1869 collection of short stories by Alphonse Daudet

Letters from My Windmill (Lettres de mon moulin) is a collection of short stories by Alphonse Daudet first published in its entirety in 1869. Some of the stories had been published earlier in newspapers or journals such as Le Figaro and L'Evénement as early as 1865. Some of the stories were written in collaboration with Paul Arène, but the extent of his output is quite impossible to determine.

The stories are all told by the author in the first person, typically addressing a Parisian reader. The author, having moved from his home in Paris, recounts short bucolic tales about his new life in Provence as well as his trips to Corsica and French Algeria. The stories vary from day-to-day events in southern France to Provençal folktales, and often feature professions and faunal references characteristic of Provence. The tales are characterised by pity, tenderness and sadness, alongside gaiety and mockery.

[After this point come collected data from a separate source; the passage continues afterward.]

(* ===== verification/_CoqProject ===== *)
-Q . S2P
Prelude.v
Effects.v
GoStrings.v
GoTime.v
GoCrypto.v
GoNet.v
AppErrors.v
Network.v
Ipam.v
Host.v
Allocation.v
VmmConfig.v
Instance.v
Manager.v
WarmPool.v
Vsock.v
GuestAgent.v
GuestServer.v
Snapshot.v
PresetEnv.v
Proxy.v
Outbox.v
OutboxRelay.v
Sandbox.v
Tenancy.v
ExecPath.v
Lifecycle.v
Routes.v
Wiring.v
IdentityDB.v
Repositories.v
Walk.v
Identity.v
Ids.v
Provision.v
OutboxDelivery.v
Handlers.v
Auth.v
Tables.v
Router.v
SignIn.v
Runtime.v
Tools.v
(* ===== verification/GoStrings.v ===== *)
(** * The parts of Go's [strings], [unicode/utf8], [strconv] and [encoding/hex]
    that the repository uses, on byte strings.

    A Go string is a sequence of bytes; it is Rocq's [string], whose
    characters are bytes.  The functions work on the list of byte values and
    decode UTF-8 the way [utf8.DecodeRune] does, invalid bytes included. *)

From Stdlib Require Import Ascii.
From stdpp Require Export pretty.
From S2P Require Import Prelude.
Open Scope Z_scope.

(** ** Bytes *)

Definition byte_of (c : ascii) : Z := Z.of_N (N_of_ascii c).
Definition ascii_of (b : Z) : ascii := ascii_of_N (Z.to_N b).

Fixpoint bytes (s : string) : list Z :=
  match s with
  | EmptyString => []
  | String c s => byte_of c :: bytes s
  end.

Fixpoint of_bytes (l : list Z) : string :=
  match l with
  | [] => EmptyString
  | b :: l => String (ascii_of b) (of_bytes l)
  end.

(** [len(s)] *)
Definition len (s : string) : Z := Z.of_nat (String.length s).

Definition is_byte (b : Z) : Prop := 0 ≤ b < 256.

Lemma byte_of_range c : is_byte (byte_of c).
Proof. unfold is_byte, byte_of. destruct c as [[] [] [] [] [] [] [] []]; by vm_compute. Qed.

Lemma ascii_of_byte_of c : ascii_of (byte_of c) = c.
Proof. unfold ascii_of, byte_of. by rewrite N2Z.id, ascii_N_embedding. Qed.

Lemma byte_of_ascii_of b : is_byte b → byte_of (ascii_of b) = b.
Proof.
  intros Hb. unfold is_byte, ascii_of, byte_of in *.
  rewrite N_ascii_embedding by lia. lia.
Qed.

Lemma of_bytes_bytes s : of_bytes (bytes s) = s.
Proof. induction s as [|c s IH]; simpl; [done|]. by rewrite ascii_of_byte_of, IH. Qed.

Lemma bytes_of_bytes l : Forall is_byte l → bytes (of_bytes l) = l.
Proof. induction 1 as [|b l Hb _ IH]; simpl; [done|]. by rewrite byte_of_ascii_of, IH. Qed.

Lemma bytes_range s : Forall is_byte (bytes s).
Proof. induction s; simpl; constructor; auto using byte_of_range. Qed.

Lemma bytes_inj s t : bytes s = bytes t → s = t.
Proof. intros E. by rewrite <- (of_bytes_bytes s), E, of_bytes_bytes. Qed.

Lemma bytes_app s t : bytes (s +:+ t) = bytes s ++ bytes t.
Proof. induction s as [|c s IH]; [done|]. simpl. by f_equal. Qed.

Lemma of_bytes_app l k : of_bytes (l ++ k) = of_bytes l +:+ of_bytes k.
Proof. induction l as [|b l IH]; [done|]. simpl. by rewrite IH. Qed.

Lemma length_bytes s : length (bytes s) = String.length s.
Proof. induction s; simpl; auto. Qed.

Lemma str_length_app s t : String.length (s +:+ t) = (String.length s + String.length t)%nat.
Proof. by rewrite <- !length_bytes, bytes_app, length_app. Qed.

Lemma length_of_bytes l : String.length (of_bytes l) = length l.
Proof. induction l; simpl; auto. Qed.

Lemma len_bytes s : len s = Z.of_nat (length (bytes s)).
Proof. unfold len. by rewrite length_bytes. Qed.

(** [string(b[:n])] and the rest of the slice. *)
Definition take_str (n : nat) (s : string) : string := of_bytes (take n (bytes s)).
Definition drop_str (n : nat) (s : string) : string := of_bytes (drop n (bytes s)).

Lemma take_drop_str n s : take_str n s +:+ drop_str n s = s.
Proof. unfold take_str, drop_str. by rewrite <- of_bytes_app, take_drop, of_bytes_bytes. Qed.

Lemma length_take_str n s : String.length (take_str n s) = Nat.min n (String.length s).
Proof. unfold take_str. by rewrite length_of_bytes, length_take, length_bytes. Qed.

Lemma length_drop_str n s : String.length (drop_str n s) = (String.length s - n)%nat.
Proof. unfold drop_str. by rewrite length_of_bytes, length_drop, length_bytes. Qed.

(** ** UTF-8 *)

Definition RuneError : Z := 65533.
Definition is_cont (b : Z) : bool := (128 <=? b) && (b <=? 191).
Definition in_range (lo hi b : Z) : bool := (lo <=? b) && (b <=? hi).

(** The range of the second byte of a sequence that starts with [b0]
    (RFC 3629 without overlong forms and surrogates). *)
Definition second_ok (b0 b1 : Z) : bool :=
  if b0 =? 224 then in_range 160 191 b1
  else if b0 =? 237 then in_range 128 159 b1
  else if b0 =? 240 then in_range 144 191 b1
  else if b0 =? 244 then in_range 128 143 b1
  else is_cont b1.

(** [utf8.DecodeRune]: the rune and its width; an invalid or cut sequence is
    [RuneError] of width 1, the empty slice [RuneError] of width 0. *)
Definition DecodeRune (l : list Z) : Z * nat :=
  match l with
  | [] => (RuneError, 0%nat)
  | b0 :: l1 =>
      if b0 <? 128 then (b0, 1%nat)
      else if in_range 194 223 b0 then
        match l1 with
        | b1 :: _ =>
            if is_cont b1 then ((b0 - 192) * 64 + (b1 - 128), 2%nat)
            else (RuneError, 1%nat)
        | _ => (RuneError, 1%nat)
        end
      else if in_range 224 239 b0 then
        match l1 with
        | b1 :: b2 :: _ =>
            if second_ok b0 b1 && is_cont b2
            then ((b0 - 224) * 4096 + (b1 - 128) * 64 + (b2 - 128), 3%nat)
            else (RuneError, 1%nat)
        | _ => (RuneError, 1%nat)
        end
      else if in_range 240 244 b0 then
        match l1 with
        | b1 :: b2 :: b3 :: _ =>
            if second_ok b0 b1 && is_cont b2 && is_cont b3
            then ((b0 - 240) * 262144 + (b1 - 128) * 4096 + (b2 - 128) * 64 + (b3 - 128), 4%nat)
            else (RuneError, 1%nat)
        | _ => (RuneError, 1%nat)
        end
      else (RuneError, 1%nat)
  end.

(** The runes of a string with their widths, [for _, r := range s]. *)
Fixpoint runes_fuel (fuel : nat) (l : list Z) : list (Z * nat) :=
  match fuel, l with
  | O, _ | _, [] => []
  | S fuel, _ =>
      let '(r, w) := DecodeRune l in
      (r, w) :: runes_fuel fuel (drop w l)
  end.
Definition runes (s : string) : list (Z * nat) :=
  runes_fuel (String.length s) (bytes s).

(** [utf8.RuneCountInString] *)
Definition RuneCountInString (s : string) : Z := Z.of_nat (length (runes s)).

(** [utf8.ValidString]: no invalid sequence is met. *)
Fixpoint valid_utf8_fuel (fuel : nat) (l : list Z) : bool :=
  match fuel, l with
  | O, _ | _, [] => true
  | S fuel, b0 :: _ =>
      let '(r, w) := DecodeRune l in
      if (128 <=? b0) && (w =? 1)%nat then false
      else valid_utf8_fuel fuel (drop w l)
  end.
Definition ValidString (s : string) : bool :=
  valid_utf8_fuel (String.length s) (bytes s).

Letters From My Windmill is sometimes considered to be Daudet's most important work. It is cherished by many French, particularly in the South, for the picture it paints of the local culture.

==Adaptations==
A French-language film with the same title was made in 1954 by Marcel Pagnol composed of four stories: "The Three Low Masses", "The Elixir of Father Gaucher", "The Priest of Cucugnan" and "The Secret Of Master Cornille".

The Belgian comic author Mitteï made a comic adaptation of the book in three volumes between 1979 and 1985, which were released in Dutch, French and the French dialect of Liège.